Multi-racial casting creates a new take on a famous play | By Anne Holzman (Fall 2022)
The Humans, by Stephen Karam
(Directed by Lily Tung Crystal, Park Square Theatre, St. Paul, September 14 through October 9, 2022)
Park Square Theatre has staged a fast-paced, intense family drama of a celebrated play by Stephen Karam. Its casting of two Asian adult women in the lead roles suggests, but does not explicitly state, that the two adult daughters are Korean adoptees of white parents. Dramaturge Katie Bradley, a Korean adoptee, writes in her program notes, “It’s gratifying to finally see a family onstage that looks like my own.”
The Humans won Tony and Pulitzer awards for playwright Stephen Karam in 2016. The story takes place on Thanksgiving, in a New York City apartment that one of the daughters has just moved into with her boyfriend. Their guests are her parents, her grandmother, and her sister.
The reunion unfolds around dinner as the characters reveal recent developments in their lives, very few of them good. The grandmother’s dementia is clearly challenging for her caregivers (the host’s parents). Both daughters are struggling with careers, and the visiting one has a serious health issue. The boyfriend (who is also the chef) seems to be the only one on a positive footing, although he too reveals a past setback that may hamper his prospects.
The emotional energy onstage dives and crests and dives again as the family reveals its troubles, bobs back up with humor bolstered by food and drink, then emotionally sinks again as the story reveals more evidence that all may not be well. The characters argue and reconcile, violating all the prohibitions concerning Thanksgiving conversation by introducing money, religion and politics. The disasters pile on to the point of absurdity, and the final breakdown of the father, left alone in the apartment while everyone else goes out to meet their hired ride, seems almost farcical with blinking lights and thumping machinery.
The Park Square cast leavens the weighty material with quick repartee and physical warmth. Family traditions (an Irish round, grace before the meal) are portrayed with great energy. Laura Anderson and Dexieng Dae Yang, as the two sisters, play the full range of sibling emotions from cuddly to exasperated. The two men (Darrick Mosley as boyfriend Richard, and John Middleton as father Erik) left alone for a few minutes, face forward and raise beer bottles in tandem to toast shared grievances, a male cliché that draws audience laughter. A family photo album inspires nostalgia all around.
Noises from the apartment building are humorous at the expense of the country folk (the parents). The apartment becomes a character of sorts, interrupting the action with mysterious sounds and failing lights. Tensions revolve around the daughters’ choices to move back to cities that the grandmother worked her whole life to escape.
The grandmother’s rants, from deep in dementia, poignantly express raw emotions that other characters are trying to deny. Played by Angela Timberman, the grandmother, Momo, brings out the better selves in the other characters. They appear not to notice that when she delivers a coherent sentence, her pronouncements offer thematic material such as “Where do we go?” and “You never come back.”
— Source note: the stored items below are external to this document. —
(** X5: a failed create or edit call leaves the draft as it was, for a
    retry: title, body, media and category are untouched.  The error
    shown is the client's error text (or the exception's message), or
    "Failed to create post" when that is empty; so, unless the call was
    rejected with [undefined] or [null], an error is shown and the
    handler ends normally. *)
Theorem failed_submission_keeps_draft (w : World) :
  valid (editor w) = true ->
  submissionFailed (submission env props (editor w)) = true ->
  let e := editor w in
  let e' := editor (snd (updateArticle env props w)) in
  title e' = title e /\ body e' = body e /\ media e' = media e
  /\ category e' = category e
  /\ error e' = failureMessage (submission env props e)
  /\ (valueless (submission env props e) = false ->
      falsy (error e') = false
      /\ fst (updateArticle env props w) = Normal tt).
Proof.
  intros Hv Hf. cbv zeta. revert Hf.
  run_valid w Hv; intros Hf; try discriminate Hf;
    repeat (split; [reflexivity |]);
    intros Hn; try discriminate Hn;
    (split; [repeat apply or_else_truthy |]); reflexivity.
Qed.

(** X6: after a call answered with 200 the Post button is disabled and the
    emptied draft would be refused; when the follow-up completes the
    handler ends normally in the success status with no error shown. *)
Theorem success_disables_post (w : World) :
  valid (editor w) = true ->
  submissionAccepted (submission env props (editor w)) = true ->
  let w' := snd (updateArticle env props w) in
  postDisabled (editor w') = true
  /\ valid (editor w') = false
  /\ (followUpError env props = None ->
      fst (updateArticle env props w) = Normal tt
      /\ status (editor w') = 2 /\ error (editor w') = []).
Proof.
  intros Hv Hf. cbv zeta. revert Hf.
  run_valid w Hv; intros Hf; try discriminate Hf;
    repeat split; intros; try discriminate; reflexivity.
Qed.

(** X7: when the call was answered with 200 but the follow-up throws a
    value that is not [undefined] or [null] (in the parent's callback, or
    in the redirect), the failure path runs after the success path: the
    status goes submitting, success, error, idle; the draft is already
    cleared; and the error shown is the exception's message, or "Failed
    to create post". *)
Theorem follow_up_failure_after_success (w : World) (m : jsstring) :
  valid (editor w) = true ->
  submissionAccepted (submission env props (editor w)) = true ->
  followUpError env props = Some (mkError m) ->
  let w' := snd (updateArticle env props w) in
  statusWrites (since w w') = [1; 2; 3; 0]
  /\ status (editor w') = 0
  /\ title (editor w') = [] /\ body (editor w') = []
  /\ media (editor w') = [] /\ category (editor w') = []
  /\ error (editor w') = or_else m (lit "Failed to create post")
  /\ fst (updateArticle env props w) = Normal tt.
Proof.
  intros Hv Hf He. cbv zeta. revert Hf He.
  run_valid w Hv; intros Hf He; try discriminate Hf; try discriminate He;
    injection He as <-;
    (split; [read_calls; reflexivity | repeat split]).
Qed.

(** X22: when the create or edit call of a valid draft is rejected with
    [undefined] or [null], the catch block itself throws on reading the
    message: the handler ends by that exception, the status stays
    submitting (so the Post button stays disabled), no error is shown,
    and the draft is as it was. *)
Theorem valueless_rejection_leaves_submitting (w : World) :
  valid (editor w) = true ->
  valueless (submission env props (editor w)) = true ->
  let e := editor w in
  let w' := snd (updateArticle env props w) in
  (exists err, fst (updateArticle env props w) = Abrupt err)
  /\ statusWrites (since w w') = [1]
  /\ status (editor w') = 1
  /\ postDisabled (editor w') = true
  /\ error (editor w') = []
  /\ title (editor w') = title e /\ body (editor w') = body e
  /\ media (editor w') = media e /\ category (editor w') = category e.
Proof.
  intros Hv Hn. cbv zeta. revert Hn.
  run_valid w Hv; intros Hn; try discriminate Hn;
    (split; [eexists; reflexivity |]);
    (split; [read_calls; reflexivity |]);
    (split; [reflexivity |]);
    (split; [unfold postDisabled; cbn; now rewrite !orb_true_r |]);
    repeat split.
Qed.

End MoreSubmission.

Lemma valid_draft_sent_trimmed_witness :
  filter submitCall
    (since filledDraft (snd (updateArticle quietEnv newPost filledDraft)))
  = [ECreatePost (mkContent (lit "title") (lit "text") (lit "dapps") [])].
Proof.
  etransitivity.
  - apply (@valid_draft_sent_trimmed quietEnv newPost filledDraft).
    reflexivity.
  - reflexivity.
Defined.

Lemma refusal_names_first_missing_field_witness :
  let w := mkWorld blankTitleDraft None [] [] in
  error (editor (snd (updateArticle quietEnv newPost w)))
  = lit "Please enter a title".
Proof.
  intros w. etransitivity.
  - apply (@refusal_names_first_missing_field quietEnv newPost w).
    reflexivity.
  - reflexivity.
Defined.

Lemma failed_submission_keeps_draft_witness :
  let e' := editor (snd (updateArticle refusingEnv newPost filledDraft)) in
  title e' = lit "title" /\ body e' = lit "text"
  /\ error e' = lit "stream error".
Proof.
  destruct (@failed_submission_keeps_draft refusingEnv newPost filledDraft)
    as (Ht & Hb & _ & _ & He & _); [reflexivity | reflexivity |].
  split; [exact Ht | split; [exact Hb |]].
  etransitivity; [exact He | reflexivity].
Defined.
By the end of the intense emotional ride of this story, staged as a single act with no intermission, everyone looks to be in grave danger of becoming unemployed, homeless, or worse. The characters drift off stage, leaving the father alone with his terror in the dark, noisy apartment. The moment that might have redeemed the family, when a daughter comes back looking for her father, is lost in his breakdown. At the end, we don’t see the family all getting into the van together and carrying on. All we see is the door banging as the father finally leaves.
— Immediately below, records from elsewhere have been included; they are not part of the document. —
(** * The gojq command line: run loop, output selection and exit status

    A shallow embedding of the two source files of the command-line
    package: [cli/cli.go] (release 0.12.3) and an earlier revision of the
    same file (release 0.7.0), which lives in [Module Part000] (the
    printing and the JSON reader) and [Module Part000Run] (the other
    readers, the start-up and the top level).

    The package drives three collaborators that are not part of it: the
    query engine ([gojq.Parse], [gojq.Compile], [Code.Run]), the decoders
    and encoders of the sibling files, and the operating system.  They are
    gathered in the record [Collaborators]; every definition below is
    parametric in it, so every theorem holds for all engines, encoders and
    environments.

    Conventions.
    - A Go [interface{}] holding a JSON datum is a [value]; one that may
      also hold an [error] is an [item].
    - A Go [error] is the record of what this package observes of it: its
      message and the two optional methods it is tested for.
    - An [io.Writer] is the string of bytes written to it so far.
    - An iterator is the finite list of what its [Next] yields before it
      reports the end.  The result iterator of the engine additionally
      records, in sequence, the calls it makes back into this package
      ([debug] and [stderr]).  The engine's own [input] primitives, which
      would pull from the shared input iterator, are not part of the
      model.
    - The receiver [*cli] is threaded explicitly: a method returns the
      updated receiver next to its result. *)

From Stdlib Require Import ZArith List String Ascii Bool Lia DecimalString.
From stdpp Require Import gmap strings.

#[local] Set Warnings "-register-all".

Local Open Scope Z_scope.

(** ** Data *)

Inductive value : Type :=
| VNull
| VBool (b : bool)
| VNumber (n : Z)
| VString (s : string)
| VArray (vs : list value)
| VObject (kvs : list (string * value)).

(** What the package can observe of an [error]: [err.Error()], and the
    results of the type assertions [err.(interface{ ExitCode() int })] and
    [err.(interface{ IsEmptyError() bool })] ([None]: the assertion
    fails). *)
Record error : Type := mkError {
  Error : string;
  ExitCode : option Z;
  IsEmptyError : option bool
}.

Inductive item : Type :=
| IValue (v : value)
| IError (err : error).

(** One observable action of the engine's result iterator: it yields an
    item, or it calls one of the two functions registered by
    [runInternal] ([cli.funcDebug], [cli.funcStderr]); both return their
    argument, so what follows does not depend on the call. *)
Inductive step : Type :=
| Yield (x : item)
| CallDebug (v : value)
| CallStderr (v : value).

Definition Code : Type := value -> list value -> list step.

Inductive Query : Type := parsedQuery (src : string).

Definition LF : string := String "010"%char EmptyString.
Definition NUL : string := String "000"%char EmptyString.

Definition name : string := "gojq".
Definition version : string := "0.12.3".
Definition revision : string := "HEAD".

Definition exitCodeOK : Z := 0.
Definition exitCodeFalsyErr : Z := 1.
Definition exitCodeFlagParseErr : Z := 2.
Definition exitCodeCompileErr : Z := 3.
Definition exitCodeNoValueErr : Z := 4.
Definition exitCodeDefaultErr : Z := 5.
The casting of the daughters as Asian, and the boyfriend as Black, is indeed a welcome innovation. There is a brief moment in the play, when the father pulls a prank on the boyfriend, that suggest that race might really matter. Apart from that, this play depicts a series of events that could happen in any family.
The play is emotionally persuasive, and the audience is left feeling compassion after witnessing this story, hoping the avalanche of events and emotions that unfold do not pile on for our own families the way it has for the Blakes. We can also hope for the resilience they display by having their dinner, caring for their elder and, after hashing out their differences, getting into the same van just to stay together a little longer.